→ WHAT THE TASK REQUIRES: Copy all of the records word for word.

→ EXERCISE INPUTS:
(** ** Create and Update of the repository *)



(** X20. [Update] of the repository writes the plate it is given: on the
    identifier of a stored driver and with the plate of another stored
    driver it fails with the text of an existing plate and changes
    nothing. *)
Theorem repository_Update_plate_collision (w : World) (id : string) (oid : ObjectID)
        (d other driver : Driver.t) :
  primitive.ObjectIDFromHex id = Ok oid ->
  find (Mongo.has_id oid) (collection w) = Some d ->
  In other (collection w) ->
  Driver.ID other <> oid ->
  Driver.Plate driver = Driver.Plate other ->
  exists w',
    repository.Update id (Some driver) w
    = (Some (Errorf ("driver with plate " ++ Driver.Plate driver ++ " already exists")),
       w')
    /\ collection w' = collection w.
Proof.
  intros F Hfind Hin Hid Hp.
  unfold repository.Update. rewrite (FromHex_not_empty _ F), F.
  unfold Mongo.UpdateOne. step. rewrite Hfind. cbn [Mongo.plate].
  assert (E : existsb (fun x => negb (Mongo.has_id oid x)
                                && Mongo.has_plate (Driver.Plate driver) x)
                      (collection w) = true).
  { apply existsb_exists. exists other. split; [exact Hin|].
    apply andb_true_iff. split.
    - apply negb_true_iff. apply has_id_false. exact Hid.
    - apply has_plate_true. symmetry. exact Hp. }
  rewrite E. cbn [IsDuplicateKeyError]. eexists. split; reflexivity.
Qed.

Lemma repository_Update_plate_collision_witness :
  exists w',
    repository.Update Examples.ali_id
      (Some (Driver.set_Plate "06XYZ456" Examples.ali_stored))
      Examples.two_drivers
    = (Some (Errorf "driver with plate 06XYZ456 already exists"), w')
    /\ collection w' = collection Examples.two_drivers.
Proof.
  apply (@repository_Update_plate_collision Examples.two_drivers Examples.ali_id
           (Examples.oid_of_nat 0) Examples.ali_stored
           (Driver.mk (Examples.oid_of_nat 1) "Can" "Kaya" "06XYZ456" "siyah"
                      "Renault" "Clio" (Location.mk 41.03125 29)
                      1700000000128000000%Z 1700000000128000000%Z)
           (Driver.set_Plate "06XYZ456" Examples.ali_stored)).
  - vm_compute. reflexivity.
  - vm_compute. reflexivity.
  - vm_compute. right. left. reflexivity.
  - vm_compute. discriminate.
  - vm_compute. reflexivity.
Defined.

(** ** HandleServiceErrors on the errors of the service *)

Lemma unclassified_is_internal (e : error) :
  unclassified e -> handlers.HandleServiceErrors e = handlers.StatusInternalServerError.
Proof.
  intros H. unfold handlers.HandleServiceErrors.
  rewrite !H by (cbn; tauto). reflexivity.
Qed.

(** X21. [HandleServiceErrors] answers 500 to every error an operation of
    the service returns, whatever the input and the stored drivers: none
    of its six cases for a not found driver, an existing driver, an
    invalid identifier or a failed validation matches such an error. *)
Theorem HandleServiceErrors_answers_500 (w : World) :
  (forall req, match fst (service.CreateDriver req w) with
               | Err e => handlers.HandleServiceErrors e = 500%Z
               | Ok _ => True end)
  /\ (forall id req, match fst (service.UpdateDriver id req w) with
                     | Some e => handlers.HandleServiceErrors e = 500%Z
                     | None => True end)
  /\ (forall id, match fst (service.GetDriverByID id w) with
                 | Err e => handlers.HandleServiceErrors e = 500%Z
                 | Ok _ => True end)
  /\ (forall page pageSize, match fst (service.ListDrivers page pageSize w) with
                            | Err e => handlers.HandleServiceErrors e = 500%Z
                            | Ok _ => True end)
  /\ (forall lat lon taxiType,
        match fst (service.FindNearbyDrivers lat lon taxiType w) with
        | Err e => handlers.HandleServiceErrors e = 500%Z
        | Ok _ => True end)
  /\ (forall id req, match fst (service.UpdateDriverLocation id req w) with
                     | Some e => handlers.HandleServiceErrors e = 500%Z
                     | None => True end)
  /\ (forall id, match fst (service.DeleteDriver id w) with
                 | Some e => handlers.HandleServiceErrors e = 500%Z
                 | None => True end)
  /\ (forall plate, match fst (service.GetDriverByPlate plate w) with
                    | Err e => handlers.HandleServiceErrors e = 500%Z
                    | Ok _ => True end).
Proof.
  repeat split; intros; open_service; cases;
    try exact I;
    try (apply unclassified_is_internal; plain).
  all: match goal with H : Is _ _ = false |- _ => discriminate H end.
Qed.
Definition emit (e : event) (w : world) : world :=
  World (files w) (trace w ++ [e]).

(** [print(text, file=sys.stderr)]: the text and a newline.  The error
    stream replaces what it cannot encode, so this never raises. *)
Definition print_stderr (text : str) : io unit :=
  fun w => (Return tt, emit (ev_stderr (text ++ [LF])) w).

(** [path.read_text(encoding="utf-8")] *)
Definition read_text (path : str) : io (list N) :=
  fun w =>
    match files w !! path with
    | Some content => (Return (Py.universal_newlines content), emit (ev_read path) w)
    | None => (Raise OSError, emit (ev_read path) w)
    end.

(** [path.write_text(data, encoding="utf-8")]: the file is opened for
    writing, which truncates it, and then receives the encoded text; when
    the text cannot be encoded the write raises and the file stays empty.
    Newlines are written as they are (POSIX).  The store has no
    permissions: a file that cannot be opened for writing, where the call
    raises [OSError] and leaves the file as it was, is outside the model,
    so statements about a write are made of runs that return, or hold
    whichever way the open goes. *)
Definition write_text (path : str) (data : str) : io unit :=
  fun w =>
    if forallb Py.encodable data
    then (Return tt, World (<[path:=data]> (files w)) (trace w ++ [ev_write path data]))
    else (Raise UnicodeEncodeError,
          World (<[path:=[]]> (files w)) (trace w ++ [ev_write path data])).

→ WRITTEN ANSWER:
(** ** Create and Update of the repository *)



(** X20. [Update] of the repository writes the plate it is given: on the
    identifier of a stored driver and with the plate of another stored
    driver it fails with the text of an existing plate and changes
    nothing. *)
Theorem repository_Update_plate_collision (w : World) (id : string) (oid : ObjectID)
        (d other driver : Driver.t) :
  primitive.ObjectIDFromHex id = Ok oid ->
  find (Mongo.has_id oid) (collection w) = Some d ->
  In other (collection w) ->
  Driver.ID other <> oid ->
  Driver.Plate driver = Driver.Plate other ->
  exists w',
    repository.Update id (Some driver) w
    = (Some (Errorf ("driver with plate " ++ Driver.Plate driver ++ " already exists")),
       w')
    /\ collection w' = collection w.
Proof.
  intros F Hfind Hin Hid Hp.
  unfold repository.Update. rewrite (FromHex_not_empty _ F), F.
  unfold Mongo.UpdateOne. step. rewrite Hfind. cbn [Mongo.plate].
  assert (E : existsb (fun x => negb (Mongo.has_id oid x)
                                && Mongo.has_plate (Driver.Plate driver) x)
                      (collection w) = true).
  { apply existsb_exists. exists other. split; [exact Hin|].
    apply andb_true_iff. split.
    - apply negb_true_iff. apply has_id_false. exact Hid.
    - apply has_plate_true. symmetry. exact Hp. }
  rewrite E. cbn [IsDuplicateKeyError]. eexists. split; reflexivity.
Qed.

Lemma repository_Update_plate_collision_witness :
  exists w',
    repository.Update Examples.ali_id
      (Some (Driver.set_Plate "06XYZ456" Examples.ali_stored))
      Examples.two_drivers
    = (Some (Errorf "driver with plate 06XYZ456 already exists"), w')
    /\ collection w' = collection Examples.two_drivers.
Proof.
  apply (@repository_Update_plate_collision Examples.two_drivers Examples.ali_id
           (Examples.oid_of_nat 0) Examples.ali_stored
           (Driver.mk (Examples.oid_of_nat 1) "Can" "Kaya" "06XYZ456" "siyah"
                      "Renault" "Clio" (Location.mk 41.03125 29)
                      1700000000128000000%Z 1700000000128000000%Z)
           (Driver.set_Plate "06XYZ456" Examples.ali_stored)).
  - vm_compute. reflexivity.
  - vm_compute. reflexivity.
  - vm_compute. right. left. reflexivity.
  - vm_compute. discriminate.
  - vm_compute. reflexivity.
Defined.

(** ** HandleServiceErrors on the errors of the service *)

Lemma unclassified_is_internal (e : error) :
  unclassified e -> handlers.HandleServiceErrors e = handlers.StatusInternalServerError.
Proof.
  intros H. unfold handlers.HandleServiceErrors.
  rewrite !H by (cbn; tauto). reflexivity.
Qed.

(** X21. [HandleServiceErrors] answers 500 to every error an operation of
    the service returns, whatever the input and the stored drivers: none
    of its six cases for a not found driver, an existing driver, an
    invalid identifier or a failed validation matches such an error. *)
Theorem HandleServiceErrors_answers_500 (w : World) :
  (forall req, match fst (service.CreateDriver req w) with
               | Err e => handlers.HandleServiceErrors e = 500%Z
               | Ok _ => True end)
  /\ (forall id req, match fst (service.UpdateDriver id req w) with
                     | Some e => handlers.HandleServiceErrors e = 500%Z
                     | None => True end)
  /\ (forall id, match fst (service.GetDriverByID id w) with
                 | Err e => handlers.HandleServiceErrors e = 500%Z
                 | Ok _ => True end)
  /\ (forall page pageSize, match fst (service.ListDrivers page pageSize w) with
                            | Err e => handlers.HandleServiceErrors e = 500%Z
                            | Ok _ => True end)
  /\ (forall lat lon taxiType,
        match fst (service.FindNearbyDrivers lat lon taxiType w) with
        | Err e => handlers.HandleServiceErrors e = 500%Z
        | Ok _ => True end)
  /\ (forall id req, match fst (service.UpdateDriverLocation id req w) with
                     | Some e => handlers.HandleServiceErrors e = 500%Z
                     | None => True end)
  /\ (forall id, match fst (service.DeleteDriver id w) with
                 | Some e => handlers.HandleServiceErrors e = 500%Z
                 | None => True end)
  /\ (forall plate, match fst (service.GetDriverByPlate plate w) with
                    | Err e => handlers.HandleServiceErrors e = 500%Z
                    | Ok _ => True end).
Proof.
  repeat split; intros; open_service; cases;
    try exact I;
    try (apply unclassified_is_internal; plain).
  all: match goal with H : Is _ _ = false |- _ => discriminate H end.
Qed.
Definition emit (e : event) (w : world) : world :=
  World (files w) (trace w ++ [e]).

(** [print(text, file=sys.stderr)]: the text and a newline.  The error
    stream replaces what it cannot encode, so this never raises. *)
Definition print_stderr (text : str) : io unit :=
  fun w => (Return tt, emit (ev_stderr (text ++ [LF])) w).

(** [path.read_text(encoding="utf-8")] *)
Definition read_text (path : str) : io (list N) :=
  fun w =>
    match files w !! path with
    | Some content => (Return (Py.universal_newlines content), emit (ev_read path) w)
    | None => (Raise OSError, emit (ev_read path) w)
    end.

(** [path.write_text(data, encoding="utf-8")]: the file is opened for
    writing, which truncates it, and then receives the encoded text; when
    the text cannot be encoded the write raises and the file stays empty.
    Newlines are written as they are (POSIX).  The store has no
    permissions: a file that cannot be opened for writing, where the call
    raises [OSError] and leaves the file as it was, is outside the model,
    so statements about a write are made of runs that return, or hold
    whichever way the open goes. *)
Definition write_text (path : str) (data : str) : io unit :=
  fun w =>
    if forallb Py.encodable data
    then (Return tt, World (<[path:=data]> (files w)) (trace w ++ [ev_write path data]))
    else (Raise UnicodeEncodeError,
          World (<[path:=[]]> (files w)) (trace w ++ [ev_write path data])).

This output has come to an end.